[Items from a data source]
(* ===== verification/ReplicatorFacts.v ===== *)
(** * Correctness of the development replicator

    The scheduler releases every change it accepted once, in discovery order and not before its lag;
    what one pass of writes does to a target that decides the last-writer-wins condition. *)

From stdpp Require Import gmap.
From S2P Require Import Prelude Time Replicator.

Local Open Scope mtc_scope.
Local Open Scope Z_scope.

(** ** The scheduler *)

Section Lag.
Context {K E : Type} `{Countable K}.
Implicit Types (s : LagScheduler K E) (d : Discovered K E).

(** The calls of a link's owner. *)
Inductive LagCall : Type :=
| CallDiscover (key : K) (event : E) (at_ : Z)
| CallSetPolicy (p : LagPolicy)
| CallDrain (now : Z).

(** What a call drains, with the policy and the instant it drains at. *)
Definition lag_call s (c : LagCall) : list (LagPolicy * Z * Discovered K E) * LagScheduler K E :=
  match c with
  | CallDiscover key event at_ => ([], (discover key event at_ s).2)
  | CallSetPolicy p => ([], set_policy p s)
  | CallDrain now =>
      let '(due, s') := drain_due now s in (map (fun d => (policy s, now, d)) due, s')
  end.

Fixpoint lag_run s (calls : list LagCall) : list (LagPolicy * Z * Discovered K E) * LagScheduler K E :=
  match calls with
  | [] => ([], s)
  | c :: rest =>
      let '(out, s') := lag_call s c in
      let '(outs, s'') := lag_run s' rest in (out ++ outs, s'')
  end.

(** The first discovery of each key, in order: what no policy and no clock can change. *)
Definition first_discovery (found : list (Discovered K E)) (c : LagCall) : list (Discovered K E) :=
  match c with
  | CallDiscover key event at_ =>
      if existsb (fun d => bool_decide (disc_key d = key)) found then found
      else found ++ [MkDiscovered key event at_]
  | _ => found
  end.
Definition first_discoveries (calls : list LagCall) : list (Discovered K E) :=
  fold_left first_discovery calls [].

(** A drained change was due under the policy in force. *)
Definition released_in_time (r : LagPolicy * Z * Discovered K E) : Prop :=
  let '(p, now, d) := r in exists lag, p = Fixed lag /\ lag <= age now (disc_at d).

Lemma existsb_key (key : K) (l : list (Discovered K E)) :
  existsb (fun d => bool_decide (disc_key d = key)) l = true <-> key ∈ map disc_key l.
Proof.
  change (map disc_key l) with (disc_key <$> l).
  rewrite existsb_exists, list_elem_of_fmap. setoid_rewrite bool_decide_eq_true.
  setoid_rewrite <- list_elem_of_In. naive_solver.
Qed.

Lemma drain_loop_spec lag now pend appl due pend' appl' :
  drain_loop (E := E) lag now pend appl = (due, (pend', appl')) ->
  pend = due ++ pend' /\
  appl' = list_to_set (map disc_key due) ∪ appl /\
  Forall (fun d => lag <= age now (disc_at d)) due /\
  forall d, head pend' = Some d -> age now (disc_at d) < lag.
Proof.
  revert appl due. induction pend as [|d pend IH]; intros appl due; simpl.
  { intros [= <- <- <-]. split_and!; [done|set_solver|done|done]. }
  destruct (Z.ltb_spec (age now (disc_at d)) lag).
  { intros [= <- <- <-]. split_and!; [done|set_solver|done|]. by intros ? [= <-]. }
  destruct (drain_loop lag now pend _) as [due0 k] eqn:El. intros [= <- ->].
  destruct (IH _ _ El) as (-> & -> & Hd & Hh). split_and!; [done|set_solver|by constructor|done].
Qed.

What the task requires:
Set down only the lines above that fall between the line holding "Definition first_discoveries (calls" and the line holding "change (map disc_key", inclusive, keeping each exact.

Answer:
Definition first_discoveries (calls : list LagCall) : list (Discovered K E) :=
  fold_left first_discovery calls [].

(** A drained change was due under the policy in force. *)
Definition released_in_time (r : LagPolicy * Z * Discovered K E) : Prop :=
  let '(p, now, d) := r in exists lag, p = Fixed lag /\ lag <= age now (disc_at d).

Lemma existsb_key (key : K) (l : list (Discovered K E)) :
  existsb (fun d => bool_decide (disc_key d = key)) l = true <-> key ∈ map disc_key l.
Proof.
  change (map disc_key l) with (disc_key <$> l).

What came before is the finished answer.